Multiple locations in the CP yielded near identical signal changes that could be used as an AIF (Figure 4). Maps of the perfusion metrics for the AIF-CP and AIF-MCA were similar for both GBCA and [dOHb]. Statistical differences in similar appearing distributions of perfusion measures may be due to the large differences in CNR between [dOHb] and GBCA as well as the differences in the magnitude and shape of the AIF at each location. The advantage of selecting the CP for the AIF is that it resides in a homogenous B0 magnetic environment as opposed to the MCA that is frequently located in regions of B0 field inhomogeneity secondary to the susceptibility effects caused by the skull base distorting the bolus signal. Furthermore, the CP behaves like an arterial structure by virtue of its unique structure and function as seen by the similarity in bolus shapes for the passage of [dOHb] and GBCA boluses. There is little metabolic activity and therefore little consumption of oxygen compared to neural tissue.

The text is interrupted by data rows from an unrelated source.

(** * bun-web-core: request dispatch pipeline and dependency container

    A shallow embedding of the TypeScript sources of the framework core:

    - [Router]      : [Application.matchRoute] (application/application.ts)
    - [Container]   : [Container.resolve] and [Injectable]
                      (container/container.ts, decorators/injectable)
    - [Guards]      : [GuardResolver], [GuardExecutor]
    - [Pipes]       : [PipeResolver.executePipes], [ParamResolver]
    - [Filters]     : [FilterResolver], [ExceptionFilterExecutor],
                      [DefaultExceptionFilter]
    - [Interceptors]: [InterceptorExecutor.execute]
    - [Dispatch]    : the request handler built by
                      [Application.findMatchingRoute]
    - [Paths]       : [Application.combinePaths]
    - [BuiltinInterceptors] : [TransformInterceptor]
    - [BuiltinPipes]: [ValidationPipe], [ParseIntPipe]

    JavaScript strings are modelled by [string]; every separator the code
    looks at ("/" and ":") is ASCII, so working on UTF-8 bytes agrees with
    working on UTF-16 code units.  Asynchronous functions are modelled in a
    state-and-exception monad: one request is one cooperative task, and every
    [await] of the sources resumes exactly where it suspended. *)

From Stdlib Require Import ZArith Ascii String List Bool Lia DecimalString.
From stdpp Require Import base option list gmap strings.

Local Open Scope string_scope.
Local Open Scope list_scope.

(** ** JavaScript string helpers *)

Module JsString.

(** [s.split(sep)] for a one-character separator: always at least one
    piece, empty pieces kept. *)
Fixpoint split (sep : ascii) (s : string) : list string :=
  match s with
  | EmptyString => [EmptyString]
  | String c rest =>
      if Ascii.eqb c sep then EmptyString :: split sep rest
      else match split sep rest with
           | [] => [String c EmptyString]
           | w :: ws => String c w :: ws
           end
  end.

(** [Boolean(s)] on a string: the empty string is the only falsy one. *)
Definition truthy (s : string) : bool :=
  match s with
  | EmptyString => false
  | String _ _ => true
  end.

(** [s.startsWith(c)] for a one-character prefix. *)
Definition startsWith (c : ascii) (s : string) : bool :=
  match s with
  | EmptyString => false
  | String d _ => Ascii.eqb d c
  end.

(** [s.slice(1)]. *)
Definition slice1 (s : string) : string :=
  match s with
  | EmptyString => EmptyString
  | String _ rest => rest
  end.

(** [xs.join(sep)]. *)
Fixpoint join (sep : string) (xs : list string) : string :=
  match xs with
  | [] => EmptyString
  | [x] => x
  | x :: rest => x ++ sep ++ join sep rest
  end.

End JsString.

(** ** Route matching: [Application.matchRoute] *)

Module Router.
Import JsString.

(** [path.split("/").filter(Boolean)] *)
Definition segments (path : string) : list string :=
  List.filter truthy (split "/"%char path).
(** * rtp-mini: the AppleMIDI control codec, the stream state machine and
      the session demultiplexer, embedded from the JavaScript sources

    Sources embedded here:
    - [src/ControlMessage.js]  (parseBuffer, generateBuffer)
    - [src/MidiMessage.js]     (generateBuffer, the command section)
    - [src/Stream.js]          (the handlers and senders of a stream)
    - [src/Session.js]         (handleMessage, sendUdpMessage)

    Conventions.  A JavaScript number that the code only ever uses as an
    integer is a [Z].  A field that is a number or absent is an
    [option Z]; the keys [ssrc] and [token], which the session compares
    with [===], keep [null] and [undefined] apart ([JS.value]).  A thrown
    exception is [None] in the result of a fallible function: an
    exception raised inside a datagram handler or a timer is caught
    nowhere in the library.  A byte is a [Z] in [0, 255].  A JavaScript
    string is identified with the sequence of bytes of its UTF-8 encoding,
    so that [Buffer.byteLength], [buffer.write] and [buffer.toString] are
    the length, the copy and the identity on those bytes.  [Math.round] is
    applied to integers only and is left out. *)

From Stdlib Require Import ZArith Lia String Ascii.
From stdpp Require Import base tactics option list numbers.

Local Open Scope Z_scope.
#[local] Set Warnings "-clear-no-such-hyp".

(** ** Node's [Buffer], as far as the library uses it *)

Module Buffer.

(** [Buffer.alloc(n)]: [n] zero bytes. *)
Definition alloc (n : nat) : list Z := replicate n 0.

Definition readUInt8 (b : list Z) (off : nat) : option Z := b !! off.

Definition readUInt16BE (b : list Z) (off : nat) : option Z :=
  b0 ← b !! off;
  b1 ← b !! (off + 1)%nat;
  Some (b0 * 256 + b1).

Definition readUInt32BE (b : list Z) (off : nat) : option Z :=
  b0 ← b !! off;
  b1 ← b !! (off + 1)%nat;
  b2 ← b !! (off + 2)%nat;
  b3 ← b !! (off + 3)%nat;
  Some (((b0 * 256 + b1) * 256 + b2) * 256 + b3).

(** The writers throw a RangeError when the value does not fit or the
    offset is out of bounds. *)
Definition writeUInt8 (b : list Z) (v : Z) (off : nat) : option (list Z) :=
  if bool_decide (0 ≤ v ≤ 255) && bool_decide (off < length b)%nat
  then Some (<[off := v]> b)
  else None.

Definition writeUInt16BE (b : list Z) (v : Z) (off : nat) : option (list Z) :=
  if bool_decide (0 ≤ v ≤ 65535) && bool_decide (off + 1 < length b)%nat
  then Some (<[(off + 1)%nat := v mod 256]> (<[off := v / 256]> b))
  else None.

Definition writeUInt32BE (b : list Z) (v : Z) (off : nat) : option (list Z) :=
  if bool_decide (0 ≤ v ≤ 4294967295) && bool_decide (off + 3 < length b)%nat
  then Some (<[(off + 3)%nat := v mod 256]>
            (<[(off + 2)%nat := (v / 256) mod 256]>
            (<[(off + 1)%nat := (v / 65536) mod 256]>
            (<[off := v / 16777216]> b))))
  else None.

(** [source.copy(target, targetStart)]: as many bytes of [source] as fit
    are written over [target] from [targetStart] on. *)
Definition copy (source target : list Z) (targetStart : nat) : list Z :=
  list_inserts targetStart (take (length target - targetStart) source) target.

(** A string as the bytes of its UTF-8 encoding, and back. *)
Definition bytes_of_string (s : string) : list Z :=
  (λ c, Z.of_N (N_of_ascii c)) <$> list_ascii_of_string s.

Definition string_of_bytes (bs : list Z) : string :=
  string_of_list_ascii ((λ z, ascii_of_N (Z.to_N z)) <$> bs).

Definition byteLength (s : string) : nat := String.length s.

(** [buffer.write(string, offset)] *)
Definition write (b : list Z) (s : string) (off : nat) : list Z :=
  copy (bytes_of_string s) b off.

(** [buffer.toString('utf-8', start)] *)
Definition toString (b : list Z) (start : nat) : string :=
  string_of_bytes (drop start b).

(** An optional numeric field handed to a writer: [+undefined] is NaN and
    [+null] is 0; NaN passes the range check and is stored as zero
    bytes. *)
Definition number (o : option Z) : Z := default 0 o.

End Buffer.

(** ** Buffers as windows on shared memory

    A Node [Buffer] object is a window on a block of memory, and
    [buffer.slice] returns a window on the same block.  The three
    timestamps of a parsed synchronization message are windows on the
    received datagram, and [Stream.sendSynchronization] hands the very same
    windows to its answer before writing through them. *)

Record Buf := mkBuf { base : nat; off : nat; len : nat }.

Abbreviation Heap := (list (list Z)).

(** The bytes seen through a window. *)
Definition contents (h : Heap) (b : Buf) : option (list Z) :=
  blk ← h !! base b;
  Some (take (len b) (drop (off b) blk)).

(** Write [bs] back through a window. *)
Definition store (h : Heap) (b : Buf) (bs : list Z) : Heap :=
  match h !! base b with
  | Some blk => <[base b := list_inserts (off b) bs blk]> h
  | None => h
  end.

(** [Buffer.alloc(n)] as an object: a fresh block. *)
Definition halloc (h : Heap) (n : nat) : Heap * Buf :=
  (h ++ [Buffer.alloc n], mkBuf (length h) 0 n).

(** A received datagram, placed in a fresh block. *)
Definition hreceive (h : Heap) (bytes : list Z) : Heap * Buf :=
  (h ++ [bytes], mkBuf (length h) 0 (length bytes)).
(** * crawl_kde_wallpapers.py: a shallow embedding and its properties

    The script lists the Plasma 5 wallpaper plugins of the KDE Store through
    the OCS API, fetches the details of each one, downloads every source
    archive they link to and unpacks it.  This development embeds its
    functions as Rocq functions over an explicit world (file system, slept
    seconds, log of HTTP requests) and proves what they do.

    Python strings are sequences of Unicode code points; they are lists of
    code points here.  Library calls the script relies on (requests,
    ElementTree, tarfile, zipfile, urllib, str.lower) are parameters of the
    embedding, gathered in one record.  Calls into the local file system
    (mkdir, open, write, exists) are taken to succeed, paths are compared
    component by component, and what the script prints is left out. *)

From Stdlib Require Import ZArith NArith Ascii String List Lia Bool.
From stdpp Require Import base option list gmap.
(** * Janua OAuth2 sign-in and the JWT middleware of claudecodeui

    A shallow embedding of
      - server/utils/janua-client.js   (class JanuaClient),
      - server/routes/janua-auth.js    (routes /login, /callback, /logout),
      - server/middleware/auth.js      (authenticateToken, generateToken),
    followed by the properties of the authentication core.

    Conventions.
      - A JavaScript string is the [string] of its UTF-8 bytes.
      - A value that may be [undefined] is an [option]; [None] and the empty
        string are the falsy values of such a field.
      - [Date.now()] is a [Z] (milliseconds).
      - A handler is a function from what it reads (request, clock, the
        answers of the outside world) and the server state to its response,
        the new state and the list of calls it made to the outside.
      - Requests are served one at a time.
      - Packages the files import ([jsonwebtoken], [node-fetch], [crypto])
        and the module server/database/db.js are parameters: the first
        three are fields of [World], the last is the class [UserDb]. *)

From Stdlib Require Import ZArith Ascii String List Lia Bool.
From stdpp Require Import base option list strings gmap.

Local Open Scope string_scope.
Local Open Scope Z_scope.

(** ** Results of calls that may throw *)

(** [Return a] is normal completion, [Throw m] an exception whose
    [message] is [m] (the only field of an [Error] the handlers read). *)
Inductive outcome (A : Type) : Type :=
| Return (a : A)
| Throw (message : string).
Arguments Return {A} a.
Arguments Throw {A} message.

(** ** JavaScript built-ins used by the handlers *)
Module Js.

(** Truthiness of a possibly-undefined string. *)
Definition truthy (v : option string) : bool :=
  match v with
  | Some s => negb (String.eqb s "")
  | None => false
  end.

(** [a || b] on possibly-undefined strings. *)
Definition or (a b : option string) : option string :=
  if truthy a then a else b.

(** [a || 'literal'] *)
Definition or_default (a : option string) (d : string) : string :=
  match a with
  | Some s => if String.eqb s "" then d else s
  | None => d
  end.

(** String conversion in a template literal or [URLSearchParams]. *)
Definition to_string (v : option string) : string :=
  match v with
  | Some s => s
  | None => "undefined"
  end.

(** [s.split(sep)] for a one-character separator. *)
Fixpoint split (sep : ascii) (s : string) : list string :=
  match s with
  | EmptyString => [EmptyString]
  | String c s' =>
      if Ascii.eqb c sep then EmptyString :: split sep s'
      else match split sep s' with
           | h :: t => String c h :: t
           | [] => [String c EmptyString]
           end
  end.

(** [xs.includes(x)] on an array of strings. *)
Definition includes (xs : list string) (x : string) : bool :=
  existsb (String.eqb x) xs.

(** [xs.join(sep)] *)
Fixpoint join (sep : string) (xs : list string) : string :=
  match xs with
  | [] => ""
  | [x] => x
  | x :: rest => x ++ sep ++ join sep rest
  end.

Fixpoint starts_with (p s : string) : bool :=
  match p, s with
  | EmptyString, _ => true
  | String a p', String b s' => Ascii.eqb a b && starts_with p' s'
  | String _ _, EmptyString => false
  end.

(** [hay.includes(needle)] on strings. *)
Fixpoint str_includes (needle hay : string) : bool :=
  starts_with needle hay ||
  match hay with
  | EmptyString => false
  | String _ hay' => str_includes needle hay'
  end.

Definition hex_digit (n : N) : ascii :=
  match String.get (N.to_nat n) "0123456789ABCDEF" with
  | Some c => c
  | None => "0"%char
  end.

(** [%XX] for one byte. *)
Definition percent (c : ascii) : string :=
  let n := N_of_ascii c in
  String "%" (String (hex_digit (n / 16)) (String (hex_digit (n mod 16)) "")).

Definition in_range (lo hi c : ascii) : bool :=
  (N_of_ascii lo <=? N_of_ascii c)%N && (N_of_ascii c <=? N_of_ascii hi)%N.

Definition alnum (c : ascii) : bool :=
  in_range "a" "z" c || in_range "A" "Z" c || in_range "0" "9" c.

Definition one_of (set : string) (c : ascii) : bool :=
  existsb (Ascii.eqb c) (list_ascii_of_string set).

(** The characters [encodeURIComponent] leaves alone:
    A-Z a-z 0-9 - _ . ! ~ * ' ( ) *)
Definition uri_unreserved (c : ascii) : bool :=
  alnum c || one_of "-_.!~*'()" c.

(** [encodeURIComponent(s)]: every byte of the UTF-8 form of [s] other
    than an unreserved character becomes [%XX]. *)
Fixpoint encodeURIComponent (s : string) : string :=
  match s with
  | EmptyString => EmptyString
  | String c s' =>
      (if uri_unreserved c then String c "" else percent c)
        ++ encodeURIComponent s'
  end.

The CP may therefore be a suitable alternate structure for deriving the AIF for GBCA and [dOHb] bolus methods for generating perfusion metrics particularly when there is uncertainty regarding signal sampling in the MCA (Figure 5).

Conclusion/summary of findings

This study demonstrates that the CP may provide an alternate source to the MCA for selection of an AIF for calculation of resting perfusion measures when using DSC imaging.

Acknowledgements

All authors thank MR technologist Keith Ta for his help in acquiring the MR images.